Supplied records
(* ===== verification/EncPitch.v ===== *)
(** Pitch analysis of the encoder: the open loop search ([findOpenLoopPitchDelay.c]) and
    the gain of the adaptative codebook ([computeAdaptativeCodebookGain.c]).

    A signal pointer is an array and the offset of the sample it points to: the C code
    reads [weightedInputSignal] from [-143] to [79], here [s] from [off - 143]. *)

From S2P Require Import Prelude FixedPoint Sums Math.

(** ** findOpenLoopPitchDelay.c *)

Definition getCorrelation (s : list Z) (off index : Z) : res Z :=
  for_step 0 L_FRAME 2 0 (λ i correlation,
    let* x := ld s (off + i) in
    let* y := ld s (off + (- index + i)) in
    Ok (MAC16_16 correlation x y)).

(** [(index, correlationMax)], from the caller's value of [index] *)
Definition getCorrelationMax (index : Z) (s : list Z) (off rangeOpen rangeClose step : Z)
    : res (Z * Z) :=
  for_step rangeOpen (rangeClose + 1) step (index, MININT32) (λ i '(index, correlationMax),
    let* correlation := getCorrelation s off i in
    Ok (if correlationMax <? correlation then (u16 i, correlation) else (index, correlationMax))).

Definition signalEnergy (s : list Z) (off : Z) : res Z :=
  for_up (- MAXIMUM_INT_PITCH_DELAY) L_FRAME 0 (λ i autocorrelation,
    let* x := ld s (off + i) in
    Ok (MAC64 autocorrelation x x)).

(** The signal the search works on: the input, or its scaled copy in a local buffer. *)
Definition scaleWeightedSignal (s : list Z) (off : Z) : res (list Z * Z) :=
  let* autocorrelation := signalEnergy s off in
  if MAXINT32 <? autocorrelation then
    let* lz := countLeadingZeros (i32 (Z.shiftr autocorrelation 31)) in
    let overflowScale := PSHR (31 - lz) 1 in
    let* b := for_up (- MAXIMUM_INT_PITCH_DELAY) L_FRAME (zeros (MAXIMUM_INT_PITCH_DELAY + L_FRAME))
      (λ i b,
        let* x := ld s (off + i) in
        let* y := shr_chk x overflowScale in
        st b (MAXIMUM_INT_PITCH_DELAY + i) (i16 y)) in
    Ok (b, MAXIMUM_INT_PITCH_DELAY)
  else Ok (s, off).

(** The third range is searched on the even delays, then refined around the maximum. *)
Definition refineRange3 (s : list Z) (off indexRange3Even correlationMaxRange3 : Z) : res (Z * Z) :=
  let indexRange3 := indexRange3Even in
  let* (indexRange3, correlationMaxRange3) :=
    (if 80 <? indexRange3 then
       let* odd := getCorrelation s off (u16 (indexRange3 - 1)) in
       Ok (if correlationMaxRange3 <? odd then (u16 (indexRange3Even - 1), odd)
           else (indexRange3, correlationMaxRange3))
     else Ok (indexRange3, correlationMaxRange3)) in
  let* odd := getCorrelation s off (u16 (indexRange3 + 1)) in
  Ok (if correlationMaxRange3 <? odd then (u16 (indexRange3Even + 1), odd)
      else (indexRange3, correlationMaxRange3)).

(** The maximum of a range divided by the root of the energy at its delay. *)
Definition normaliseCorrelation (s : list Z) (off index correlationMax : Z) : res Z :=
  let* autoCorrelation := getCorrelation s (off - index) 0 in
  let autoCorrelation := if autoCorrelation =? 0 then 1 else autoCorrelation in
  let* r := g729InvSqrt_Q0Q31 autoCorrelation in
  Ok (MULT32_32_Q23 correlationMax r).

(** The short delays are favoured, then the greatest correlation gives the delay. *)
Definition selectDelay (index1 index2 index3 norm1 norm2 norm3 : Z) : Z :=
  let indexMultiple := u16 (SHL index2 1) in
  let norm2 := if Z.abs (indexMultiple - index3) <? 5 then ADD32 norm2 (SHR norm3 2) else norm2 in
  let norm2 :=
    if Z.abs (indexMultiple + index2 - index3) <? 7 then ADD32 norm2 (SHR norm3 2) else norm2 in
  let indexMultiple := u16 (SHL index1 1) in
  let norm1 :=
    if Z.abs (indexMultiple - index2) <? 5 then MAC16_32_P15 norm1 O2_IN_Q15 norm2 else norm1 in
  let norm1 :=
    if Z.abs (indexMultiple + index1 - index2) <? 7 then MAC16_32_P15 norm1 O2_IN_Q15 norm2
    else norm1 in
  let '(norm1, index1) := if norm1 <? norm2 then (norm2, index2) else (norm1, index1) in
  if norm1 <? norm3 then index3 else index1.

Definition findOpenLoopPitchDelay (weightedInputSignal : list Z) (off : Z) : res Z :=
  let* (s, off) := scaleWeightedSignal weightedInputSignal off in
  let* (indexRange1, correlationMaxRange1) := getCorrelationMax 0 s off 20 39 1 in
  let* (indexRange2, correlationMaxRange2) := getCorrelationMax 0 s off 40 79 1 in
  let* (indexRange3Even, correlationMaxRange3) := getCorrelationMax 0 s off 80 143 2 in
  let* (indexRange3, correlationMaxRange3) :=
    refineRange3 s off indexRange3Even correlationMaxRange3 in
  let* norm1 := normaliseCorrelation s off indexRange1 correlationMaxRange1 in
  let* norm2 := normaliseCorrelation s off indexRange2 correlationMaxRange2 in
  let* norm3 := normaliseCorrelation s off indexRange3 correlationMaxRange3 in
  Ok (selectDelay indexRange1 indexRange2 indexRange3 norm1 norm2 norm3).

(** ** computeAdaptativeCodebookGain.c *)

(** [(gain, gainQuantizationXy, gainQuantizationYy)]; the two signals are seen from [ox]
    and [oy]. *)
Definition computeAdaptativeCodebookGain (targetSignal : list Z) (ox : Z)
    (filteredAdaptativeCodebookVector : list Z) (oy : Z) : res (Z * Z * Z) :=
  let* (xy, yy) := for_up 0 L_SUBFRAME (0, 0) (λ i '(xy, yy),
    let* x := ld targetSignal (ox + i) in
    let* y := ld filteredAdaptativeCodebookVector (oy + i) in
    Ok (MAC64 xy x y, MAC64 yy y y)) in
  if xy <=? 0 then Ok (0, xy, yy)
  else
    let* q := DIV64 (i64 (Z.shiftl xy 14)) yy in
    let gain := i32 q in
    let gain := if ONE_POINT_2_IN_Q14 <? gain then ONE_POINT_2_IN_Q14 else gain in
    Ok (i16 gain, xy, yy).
--
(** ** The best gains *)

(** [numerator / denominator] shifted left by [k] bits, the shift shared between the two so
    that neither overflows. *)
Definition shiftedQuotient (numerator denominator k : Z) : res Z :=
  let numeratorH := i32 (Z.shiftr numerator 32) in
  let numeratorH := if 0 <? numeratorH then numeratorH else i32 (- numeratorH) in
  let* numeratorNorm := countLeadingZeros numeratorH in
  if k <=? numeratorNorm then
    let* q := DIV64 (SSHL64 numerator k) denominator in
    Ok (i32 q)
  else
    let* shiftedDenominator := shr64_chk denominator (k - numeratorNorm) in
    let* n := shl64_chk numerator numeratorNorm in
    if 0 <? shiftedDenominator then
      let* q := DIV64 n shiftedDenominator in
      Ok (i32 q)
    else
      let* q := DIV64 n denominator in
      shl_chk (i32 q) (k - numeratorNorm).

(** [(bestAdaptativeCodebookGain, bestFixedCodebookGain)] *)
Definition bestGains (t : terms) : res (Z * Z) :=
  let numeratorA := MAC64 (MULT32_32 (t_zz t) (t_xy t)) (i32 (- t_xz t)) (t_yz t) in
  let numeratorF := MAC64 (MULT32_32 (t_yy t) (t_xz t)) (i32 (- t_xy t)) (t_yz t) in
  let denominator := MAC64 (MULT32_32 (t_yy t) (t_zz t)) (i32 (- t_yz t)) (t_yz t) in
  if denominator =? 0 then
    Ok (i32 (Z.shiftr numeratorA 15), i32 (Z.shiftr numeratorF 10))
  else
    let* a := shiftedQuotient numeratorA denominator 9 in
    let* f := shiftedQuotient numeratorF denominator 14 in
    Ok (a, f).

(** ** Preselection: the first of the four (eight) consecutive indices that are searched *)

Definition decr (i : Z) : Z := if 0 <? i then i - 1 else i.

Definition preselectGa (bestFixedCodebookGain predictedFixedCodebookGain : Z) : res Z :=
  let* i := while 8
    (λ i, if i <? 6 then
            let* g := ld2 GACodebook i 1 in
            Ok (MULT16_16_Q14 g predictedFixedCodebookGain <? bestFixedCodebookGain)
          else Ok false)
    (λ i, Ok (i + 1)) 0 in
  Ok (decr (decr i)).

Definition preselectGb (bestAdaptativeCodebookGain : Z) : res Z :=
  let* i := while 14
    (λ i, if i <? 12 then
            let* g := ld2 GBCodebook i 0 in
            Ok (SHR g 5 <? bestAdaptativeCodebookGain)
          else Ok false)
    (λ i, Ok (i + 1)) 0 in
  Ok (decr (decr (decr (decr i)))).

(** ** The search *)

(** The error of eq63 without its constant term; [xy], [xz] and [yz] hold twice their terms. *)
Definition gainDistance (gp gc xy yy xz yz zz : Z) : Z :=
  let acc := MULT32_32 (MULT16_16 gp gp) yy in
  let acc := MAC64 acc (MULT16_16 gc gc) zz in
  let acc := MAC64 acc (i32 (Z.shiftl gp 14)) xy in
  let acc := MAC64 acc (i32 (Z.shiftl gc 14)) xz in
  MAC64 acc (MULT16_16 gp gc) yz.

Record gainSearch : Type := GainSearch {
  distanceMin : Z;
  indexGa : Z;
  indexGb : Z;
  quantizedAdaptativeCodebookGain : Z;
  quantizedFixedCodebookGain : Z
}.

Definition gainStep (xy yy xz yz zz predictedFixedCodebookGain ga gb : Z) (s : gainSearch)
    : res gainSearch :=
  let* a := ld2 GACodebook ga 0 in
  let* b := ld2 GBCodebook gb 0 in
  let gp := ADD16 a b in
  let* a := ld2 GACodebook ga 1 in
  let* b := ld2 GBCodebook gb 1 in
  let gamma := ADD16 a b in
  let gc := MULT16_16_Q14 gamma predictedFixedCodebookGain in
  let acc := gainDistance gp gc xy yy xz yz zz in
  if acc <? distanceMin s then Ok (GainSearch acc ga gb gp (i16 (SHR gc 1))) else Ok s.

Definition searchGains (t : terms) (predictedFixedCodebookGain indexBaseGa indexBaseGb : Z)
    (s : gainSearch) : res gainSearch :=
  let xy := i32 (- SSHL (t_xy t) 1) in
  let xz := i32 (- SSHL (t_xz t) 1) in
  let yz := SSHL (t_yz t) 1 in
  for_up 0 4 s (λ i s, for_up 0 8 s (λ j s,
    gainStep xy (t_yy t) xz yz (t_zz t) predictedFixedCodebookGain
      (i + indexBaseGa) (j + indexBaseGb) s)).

What to work on
For the material above, the answer must be only the number of lines holding the word "searched".

Exercise answer
2